• [Work instructions]:
Look in the material below for the line with "percentEncode a = percentEncode b -> a = b." and the line with "let encoded text", then set down exactly those two lines and all lines between, nothing more.

• [Records]:

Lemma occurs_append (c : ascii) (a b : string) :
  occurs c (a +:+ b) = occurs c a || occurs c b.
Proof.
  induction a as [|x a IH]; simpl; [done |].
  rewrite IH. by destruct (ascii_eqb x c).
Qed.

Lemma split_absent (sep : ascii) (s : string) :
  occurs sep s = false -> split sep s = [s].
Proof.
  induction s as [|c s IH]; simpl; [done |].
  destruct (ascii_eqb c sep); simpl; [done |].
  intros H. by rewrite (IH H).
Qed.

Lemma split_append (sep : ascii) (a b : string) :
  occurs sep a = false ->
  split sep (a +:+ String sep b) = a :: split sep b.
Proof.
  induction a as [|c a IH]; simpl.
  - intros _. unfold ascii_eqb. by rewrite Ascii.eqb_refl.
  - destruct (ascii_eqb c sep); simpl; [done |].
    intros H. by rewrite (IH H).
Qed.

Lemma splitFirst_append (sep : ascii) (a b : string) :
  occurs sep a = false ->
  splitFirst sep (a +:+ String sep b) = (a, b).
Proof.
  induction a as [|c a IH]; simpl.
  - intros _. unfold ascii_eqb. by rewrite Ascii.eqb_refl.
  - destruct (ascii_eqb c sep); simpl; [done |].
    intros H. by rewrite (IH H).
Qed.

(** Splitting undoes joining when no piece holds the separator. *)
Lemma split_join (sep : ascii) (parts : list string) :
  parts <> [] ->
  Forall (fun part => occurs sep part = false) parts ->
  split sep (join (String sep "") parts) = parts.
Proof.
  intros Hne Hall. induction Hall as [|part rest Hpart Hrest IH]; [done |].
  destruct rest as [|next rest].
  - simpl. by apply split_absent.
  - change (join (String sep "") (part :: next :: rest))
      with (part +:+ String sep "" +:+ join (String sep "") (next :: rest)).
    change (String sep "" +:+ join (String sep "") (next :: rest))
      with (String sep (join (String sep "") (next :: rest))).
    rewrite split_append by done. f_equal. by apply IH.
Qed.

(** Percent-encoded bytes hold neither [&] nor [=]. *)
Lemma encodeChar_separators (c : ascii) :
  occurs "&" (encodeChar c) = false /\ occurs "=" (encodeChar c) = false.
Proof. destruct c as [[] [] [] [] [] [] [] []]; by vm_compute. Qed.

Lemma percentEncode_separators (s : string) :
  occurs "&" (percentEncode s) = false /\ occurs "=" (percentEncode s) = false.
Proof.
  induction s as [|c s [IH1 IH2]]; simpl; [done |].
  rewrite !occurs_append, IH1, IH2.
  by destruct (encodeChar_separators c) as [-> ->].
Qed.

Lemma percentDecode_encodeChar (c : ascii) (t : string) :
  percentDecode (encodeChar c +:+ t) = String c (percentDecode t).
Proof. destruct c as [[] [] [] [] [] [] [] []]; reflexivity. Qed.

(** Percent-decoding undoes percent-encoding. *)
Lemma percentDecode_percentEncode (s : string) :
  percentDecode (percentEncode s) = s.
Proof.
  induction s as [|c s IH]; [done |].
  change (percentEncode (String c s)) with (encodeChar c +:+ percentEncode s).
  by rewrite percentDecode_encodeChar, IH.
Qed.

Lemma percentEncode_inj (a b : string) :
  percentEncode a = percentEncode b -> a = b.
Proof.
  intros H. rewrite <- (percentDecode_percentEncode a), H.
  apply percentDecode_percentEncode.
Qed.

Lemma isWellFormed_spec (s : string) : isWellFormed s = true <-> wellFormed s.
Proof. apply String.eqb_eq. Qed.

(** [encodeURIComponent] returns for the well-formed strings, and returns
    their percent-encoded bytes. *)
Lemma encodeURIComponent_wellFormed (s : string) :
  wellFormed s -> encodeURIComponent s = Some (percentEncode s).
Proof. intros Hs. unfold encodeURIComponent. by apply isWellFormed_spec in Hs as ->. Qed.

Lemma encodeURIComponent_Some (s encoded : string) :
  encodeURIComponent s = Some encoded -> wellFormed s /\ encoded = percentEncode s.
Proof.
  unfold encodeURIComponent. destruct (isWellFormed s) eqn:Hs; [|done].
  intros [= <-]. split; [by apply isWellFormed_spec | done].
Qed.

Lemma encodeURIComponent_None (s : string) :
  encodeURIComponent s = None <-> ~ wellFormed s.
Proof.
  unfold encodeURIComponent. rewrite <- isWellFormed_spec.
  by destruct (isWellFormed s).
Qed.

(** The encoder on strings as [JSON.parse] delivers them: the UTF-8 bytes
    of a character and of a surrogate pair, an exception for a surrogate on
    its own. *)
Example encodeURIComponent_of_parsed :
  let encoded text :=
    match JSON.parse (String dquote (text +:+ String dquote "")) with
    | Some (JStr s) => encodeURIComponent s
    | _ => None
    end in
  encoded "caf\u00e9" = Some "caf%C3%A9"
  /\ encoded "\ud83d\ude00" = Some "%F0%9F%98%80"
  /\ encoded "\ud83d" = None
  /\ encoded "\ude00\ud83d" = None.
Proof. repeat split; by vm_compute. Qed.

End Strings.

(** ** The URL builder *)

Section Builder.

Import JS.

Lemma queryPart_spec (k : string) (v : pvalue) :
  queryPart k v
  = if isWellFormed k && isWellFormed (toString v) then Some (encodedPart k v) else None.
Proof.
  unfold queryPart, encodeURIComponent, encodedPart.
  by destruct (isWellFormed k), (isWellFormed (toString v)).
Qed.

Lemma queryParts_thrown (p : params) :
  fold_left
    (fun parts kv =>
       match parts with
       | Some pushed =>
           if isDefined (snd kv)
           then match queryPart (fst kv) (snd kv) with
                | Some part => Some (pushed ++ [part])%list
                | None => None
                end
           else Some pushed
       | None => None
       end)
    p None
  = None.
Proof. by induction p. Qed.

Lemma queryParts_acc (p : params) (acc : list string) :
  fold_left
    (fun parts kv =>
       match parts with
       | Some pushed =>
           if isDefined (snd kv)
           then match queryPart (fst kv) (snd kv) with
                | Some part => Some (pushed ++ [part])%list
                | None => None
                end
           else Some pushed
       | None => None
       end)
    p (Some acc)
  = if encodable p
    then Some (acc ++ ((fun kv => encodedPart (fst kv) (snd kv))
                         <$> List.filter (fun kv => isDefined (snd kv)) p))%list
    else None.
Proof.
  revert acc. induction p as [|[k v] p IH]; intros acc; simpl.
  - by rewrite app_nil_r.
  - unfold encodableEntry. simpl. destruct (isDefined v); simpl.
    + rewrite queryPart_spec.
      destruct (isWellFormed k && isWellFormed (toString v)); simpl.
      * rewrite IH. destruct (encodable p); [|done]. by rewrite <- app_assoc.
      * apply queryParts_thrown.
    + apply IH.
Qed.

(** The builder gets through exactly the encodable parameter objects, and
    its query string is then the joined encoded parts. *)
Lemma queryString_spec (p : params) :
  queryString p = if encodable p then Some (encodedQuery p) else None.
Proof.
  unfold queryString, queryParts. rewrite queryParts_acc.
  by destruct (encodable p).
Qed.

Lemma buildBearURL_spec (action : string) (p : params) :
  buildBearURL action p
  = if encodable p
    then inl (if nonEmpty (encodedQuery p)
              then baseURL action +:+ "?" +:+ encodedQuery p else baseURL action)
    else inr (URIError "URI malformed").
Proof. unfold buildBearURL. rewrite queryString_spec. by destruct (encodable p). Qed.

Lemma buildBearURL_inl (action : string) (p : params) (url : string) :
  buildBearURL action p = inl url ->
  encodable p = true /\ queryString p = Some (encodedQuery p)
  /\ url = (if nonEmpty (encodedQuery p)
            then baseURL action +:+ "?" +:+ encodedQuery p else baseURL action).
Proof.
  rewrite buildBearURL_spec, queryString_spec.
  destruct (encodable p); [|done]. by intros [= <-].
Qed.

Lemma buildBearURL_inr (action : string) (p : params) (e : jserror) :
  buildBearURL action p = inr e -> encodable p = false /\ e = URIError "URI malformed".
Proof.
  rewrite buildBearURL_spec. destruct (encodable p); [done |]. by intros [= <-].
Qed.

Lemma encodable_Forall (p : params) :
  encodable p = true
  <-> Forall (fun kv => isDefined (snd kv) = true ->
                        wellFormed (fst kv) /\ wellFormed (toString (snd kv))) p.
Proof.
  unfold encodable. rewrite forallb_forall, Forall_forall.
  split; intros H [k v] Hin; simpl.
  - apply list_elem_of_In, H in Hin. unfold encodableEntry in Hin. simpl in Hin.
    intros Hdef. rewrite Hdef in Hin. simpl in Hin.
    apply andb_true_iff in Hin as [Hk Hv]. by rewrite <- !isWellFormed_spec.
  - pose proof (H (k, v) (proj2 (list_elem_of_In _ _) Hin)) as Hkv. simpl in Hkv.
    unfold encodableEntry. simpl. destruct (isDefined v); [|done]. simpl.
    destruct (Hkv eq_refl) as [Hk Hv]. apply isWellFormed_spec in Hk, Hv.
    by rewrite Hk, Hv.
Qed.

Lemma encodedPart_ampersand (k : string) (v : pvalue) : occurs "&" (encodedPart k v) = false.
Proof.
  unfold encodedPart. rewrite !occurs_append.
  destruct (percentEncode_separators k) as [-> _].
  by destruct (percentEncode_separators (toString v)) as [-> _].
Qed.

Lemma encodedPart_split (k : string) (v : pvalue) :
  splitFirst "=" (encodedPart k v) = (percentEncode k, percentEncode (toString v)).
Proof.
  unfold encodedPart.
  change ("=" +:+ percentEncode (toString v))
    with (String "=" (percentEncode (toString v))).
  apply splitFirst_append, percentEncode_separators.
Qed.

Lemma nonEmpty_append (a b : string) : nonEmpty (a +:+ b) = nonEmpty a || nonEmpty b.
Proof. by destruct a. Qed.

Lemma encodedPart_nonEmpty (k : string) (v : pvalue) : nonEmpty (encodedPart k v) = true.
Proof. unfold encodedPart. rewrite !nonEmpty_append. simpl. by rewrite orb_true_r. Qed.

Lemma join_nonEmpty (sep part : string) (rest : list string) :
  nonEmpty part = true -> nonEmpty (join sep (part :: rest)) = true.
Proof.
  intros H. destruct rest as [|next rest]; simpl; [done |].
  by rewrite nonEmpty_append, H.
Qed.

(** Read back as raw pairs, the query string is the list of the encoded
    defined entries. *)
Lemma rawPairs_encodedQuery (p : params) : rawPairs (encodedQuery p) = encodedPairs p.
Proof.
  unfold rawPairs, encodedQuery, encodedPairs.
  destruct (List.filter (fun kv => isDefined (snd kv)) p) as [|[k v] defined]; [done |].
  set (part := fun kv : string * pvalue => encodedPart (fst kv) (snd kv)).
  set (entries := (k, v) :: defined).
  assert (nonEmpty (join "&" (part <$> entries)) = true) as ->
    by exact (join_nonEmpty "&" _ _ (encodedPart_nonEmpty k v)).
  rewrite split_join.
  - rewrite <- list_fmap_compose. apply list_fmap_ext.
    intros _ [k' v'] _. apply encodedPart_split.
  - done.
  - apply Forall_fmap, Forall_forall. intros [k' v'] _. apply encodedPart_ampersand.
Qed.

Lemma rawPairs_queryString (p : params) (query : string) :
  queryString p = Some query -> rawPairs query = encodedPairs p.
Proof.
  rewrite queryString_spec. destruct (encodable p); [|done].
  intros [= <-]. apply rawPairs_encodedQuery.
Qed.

* * *

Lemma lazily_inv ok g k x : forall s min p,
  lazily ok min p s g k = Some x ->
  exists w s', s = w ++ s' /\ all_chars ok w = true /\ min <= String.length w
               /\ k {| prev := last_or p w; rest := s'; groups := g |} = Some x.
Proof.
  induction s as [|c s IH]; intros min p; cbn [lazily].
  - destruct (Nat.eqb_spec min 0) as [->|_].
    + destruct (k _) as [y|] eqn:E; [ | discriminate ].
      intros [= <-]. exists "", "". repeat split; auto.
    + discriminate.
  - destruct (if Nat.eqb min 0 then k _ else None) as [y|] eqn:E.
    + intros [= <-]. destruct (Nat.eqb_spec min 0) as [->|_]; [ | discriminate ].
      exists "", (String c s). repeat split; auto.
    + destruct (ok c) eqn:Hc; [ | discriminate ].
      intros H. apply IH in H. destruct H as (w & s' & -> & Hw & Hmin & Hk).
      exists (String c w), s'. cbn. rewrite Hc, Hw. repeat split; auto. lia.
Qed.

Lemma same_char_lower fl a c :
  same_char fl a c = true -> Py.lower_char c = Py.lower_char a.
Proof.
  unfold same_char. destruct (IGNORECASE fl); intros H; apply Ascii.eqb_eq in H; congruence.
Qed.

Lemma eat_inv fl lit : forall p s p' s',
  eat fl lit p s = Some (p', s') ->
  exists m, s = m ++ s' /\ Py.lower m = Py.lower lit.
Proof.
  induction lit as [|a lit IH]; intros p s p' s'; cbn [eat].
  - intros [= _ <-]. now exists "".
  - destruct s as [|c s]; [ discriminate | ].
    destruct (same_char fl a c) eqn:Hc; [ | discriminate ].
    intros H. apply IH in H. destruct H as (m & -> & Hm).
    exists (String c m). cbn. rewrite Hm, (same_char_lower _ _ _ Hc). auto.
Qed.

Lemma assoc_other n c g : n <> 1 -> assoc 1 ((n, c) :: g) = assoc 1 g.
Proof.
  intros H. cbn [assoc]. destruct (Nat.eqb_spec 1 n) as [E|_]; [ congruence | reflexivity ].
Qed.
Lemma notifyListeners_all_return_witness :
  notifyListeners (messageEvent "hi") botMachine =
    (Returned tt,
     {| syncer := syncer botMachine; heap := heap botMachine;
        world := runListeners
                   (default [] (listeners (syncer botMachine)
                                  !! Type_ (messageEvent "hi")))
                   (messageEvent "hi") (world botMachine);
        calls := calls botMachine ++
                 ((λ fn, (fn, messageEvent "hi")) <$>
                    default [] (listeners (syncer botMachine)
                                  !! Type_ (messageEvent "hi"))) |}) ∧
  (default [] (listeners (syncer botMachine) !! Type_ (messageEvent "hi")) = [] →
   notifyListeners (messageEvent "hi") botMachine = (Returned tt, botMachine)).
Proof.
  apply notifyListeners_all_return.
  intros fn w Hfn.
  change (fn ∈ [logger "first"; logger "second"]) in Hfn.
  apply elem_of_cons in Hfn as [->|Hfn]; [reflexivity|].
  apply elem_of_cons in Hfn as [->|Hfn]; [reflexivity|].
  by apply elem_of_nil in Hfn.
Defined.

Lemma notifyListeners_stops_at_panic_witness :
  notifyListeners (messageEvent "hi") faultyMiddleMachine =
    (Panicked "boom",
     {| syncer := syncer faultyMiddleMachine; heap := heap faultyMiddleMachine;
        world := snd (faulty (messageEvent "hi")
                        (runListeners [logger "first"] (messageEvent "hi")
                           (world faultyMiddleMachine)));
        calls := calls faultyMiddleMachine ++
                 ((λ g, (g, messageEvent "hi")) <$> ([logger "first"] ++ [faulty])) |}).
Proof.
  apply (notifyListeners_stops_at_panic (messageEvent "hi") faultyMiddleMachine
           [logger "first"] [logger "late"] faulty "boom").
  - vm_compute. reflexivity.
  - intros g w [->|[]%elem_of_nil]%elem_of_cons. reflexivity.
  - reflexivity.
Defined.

• [Reply]:
  percentEncode a = percentEncode b -> a = b.
Proof.
  intros H. rewrite <- (percentDecode_percentEncode a), H.
  apply percentDecode_percentEncode.
Qed.

Lemma isWellFormed_spec (s : string) : isWellFormed s = true <-> wellFormed s.
Proof. apply String.eqb_eq. Qed.

(** [encodeURIComponent] returns for the well-formed strings, and returns
    their percent-encoded bytes. *)
Lemma encodeURIComponent_wellFormed (s : string) :
  wellFormed s -> encodeURIComponent s = Some (percentEncode s).
Proof. intros Hs. unfold encodeURIComponent. by apply isWellFormed_spec in Hs as ->. Qed.

Lemma encodeURIComponent_Some (s encoded : string) :
  encodeURIComponent s = Some encoded -> wellFormed s /\ encoded = percentEncode s.
Proof.
  unfold encodeURIComponent. destruct (isWellFormed s) eqn:Hs; [|done].
  intros [= <-]. split; [by apply isWellFormed_spec | done].
Qed.

Lemma encodeURIComponent_None (s : string) :
  encodeURIComponent s = None <-> ~ wellFormed s.
Proof.
  unfold encodeURIComponent. rewrite <- isWellFormed_spec.
  by destruct (isWellFormed s).
Qed.

(** The encoder on strings as [JSON.parse] delivers them: the UTF-8 bytes
    of a character and of a surrogate pair, an exception for a surrogate on
    its own. *)
Example encodeURIComponent_of_parsed :
  let encoded text :=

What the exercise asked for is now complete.